L’opposant russe et ancien champion d’échecs, Garry Kasparov, au Parlement
| Relations extérieures – 24-05-2007 – 17:54 |
![]() Garry Kasparov et le président du Parlement, lors d’une conférence de presse |
L’ancien maître russe des échecs, Garry Kasparov, joue désormais sur le terrain politique. Leader d’une coalition opposée au pouvoir en place en Russie, il ne mâche pas ses mots : présent les 23 et 24 mai au Parlement, il a souligné lors d’une conférence de presse que la Russie méritait elle aussi « de faire partie du monde libre ». Invité à venir s’exprimer par le président du Parlement, il y a rencontré les chefs des groupes politiques et les membres de la commission des affaires étrangères.
Garry Kasparov a changé de terrain de jeu ; désormais, il avance ses pions en politique. Fondateur du Front Civique Unifié, un mouvement dont le but est de « préserver la démocratie électorale en Russie », il a été de nombreuses fois arrêté par les forces russes, lors de manifestations d’opposition avec sa coalition L’Autre Russie.
Sa dernière arrestation remonte au 18 mai dernier, alors qu’il tentait de se rendre près de la ville de Samara, là où se tenait le sommet UE-Russie. Il avait alors été expressément invité par le Président du Parlement européen à venir s’exprimer devant les députés.
Quand le Parlement défend les défenseurs de la démocratie
« Le Parlement n’agit pas contre quelqu’un et ne cherche pas à le faire. Notre démarche est positive : nous sommes en faveur de la démocratie, des droits de l’homme et de l’Etat de droit », a justifié le président du Parlement européen, Hans-Gert Pöttering.
« L’invitation de Garry Kasparov au Parlement européen exprime notre engagement, en tant que députés librement élus, pour soutenir tous ceux qui luttent pour la démocratie et l’Etat de droit, en Russie et dans le monde. Ils méritent notre soutien le plus total et notre solidarité », a-t-il ajouté.

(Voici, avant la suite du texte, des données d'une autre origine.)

(* ===== verification/ServerCorrect.v ===== *)
(** server/server.go: the server holds the state of the applied log, and answers
    its clients accordingly. *)

From S2P Require Import Prelude Bytes GoIO Memtable Layers Messages ConfState DiskStorage StorageCorrect StorageMem LogFacts Node NodeWf StateMachine Transport Server.

(** ** Messages *)

(** The last of the entries to apply is at the commit index. *)
Lemma last_entry n :
  node_ok n -> (n_lastApplied n < n_commitIndex n)%N ->
  exists e, last (entries_between (n_store n) (n_lastApplied n) (n_commitIndex n)) = Some e /\ en_Index e = n_commitIndex n.
Proof.
  intros [[H1 H2 _ H4 _ _] _] Hlt. destruct (entry_of_Some _ H1 (n_commitIndex n)) as (e & He & Hi); [lia|]. exists e. split; [|done].
  rewrite last_lookup. unfold entries_between. rewrite length_take, length_drop. unfold log_end, len in H2.
  rewrite lookup_take_lt by lia. rewrite lookup_drop. revert He. unfold entry_of. destruct (N.leb_spec (n_commitIndex n) (ds_snapIndex (n_store n))); [lia|].
  intros <-. f_equal. lia.
Qed.


Definition msg_index (msg : ApplyMsg) : N :=
  match msg with CommandMsg _ i _ | ConfChangeMsg _ i _ | SnapshotMsg _ i _ => i end.
Definition msg_term (msg : ApplyMsg) : N :=
  match msg with CommandMsg _ _ t | ConfChangeMsg _ _ t | SnapshotMsg _ _ t => t end.

Section server.

Context {E : Type} {KV : KVEngine E} {KS : KVSpec E} {GC : Gob Command} {GS : Gob snapshotState} {conn : Type}.
Context (Marshal : Entry -> bytes).

Abbreviation Server := (Server E conn).
Abbreviation applyTurn := (applyTurn Marshal).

Pour Kasparov, les règles du jeu doivent rester les mêmes
S’adressant aux membres de la commission des affaires étrangères, Garry Kasparov a dressé un bilan sans concession de la Russie de Vladimir Poutine. L’actuel gouvernement russe affaiblit selon lui les institutions démocratiques et marque le retour des élites dirigeantes et de leurs habitudes autoritaires, héritées du passé. « Je joue aujourd’hui un jeu différent des échecs, où les opposants veulent changer les règles en place », a-t-il expliqué. Il faisait alors référence aux difficultés rencontrées par les opposants au pouvoir pour accéder aux médias et pour déposer une candidature pour les élections législatives à venir.
Ces élections, qui se tiendront en décembre 2007, mais aussi les présidentielles de mars 2008, rendent les actuels dirigeants russes « nerveux », selon Garry Kasparov, évoquant les luttes « byzantines » pour la succession de Vladimir Poutine. L’ancien champion du monde d’échecs a expliqué aux députés qu’il ne se battait pas pour gagner ces élections, mais bien pour s’assurer qu’elles aient lieu ! En d’autres termes, pour que les dés ne soient pas jetés d’avance…
Il avait affirmé auparavant à la presse que la défense des droits constitutionnels par des protestations non-violentes était essentielle : « Avoir 5000 personnes dans les rues à Moscou a plus de poids que 100 000 personnes à Paris. Parce que participer à une manifestation en Russie est risqué : la police est particulièrement cruelle à l’encontre des manifestants. Pour nous, c’est un pas indispensable vers la démocratie ».
L’Europe doit parler d’une seule voix à la Russie
Tout en saluant la nouvelle détermination de l’Union européenne à parler d’une seule voix face à la Russie, Garry Kasparov a appelé l’Europe à ne pas soutenir indirectement le président Poutine, en le traitant d’égal à égal : ce serait envoyer le mauvais signal au peuple russe.
« Le mois dernier a été très important pour l’opposition russe, parce qu’on a vu à la fois le Parlement européen et les dirigeants de l’UE adopter une attitude différente vis-à-vis de la Russie », s’est tout de même félicité l’ancien champion du monde.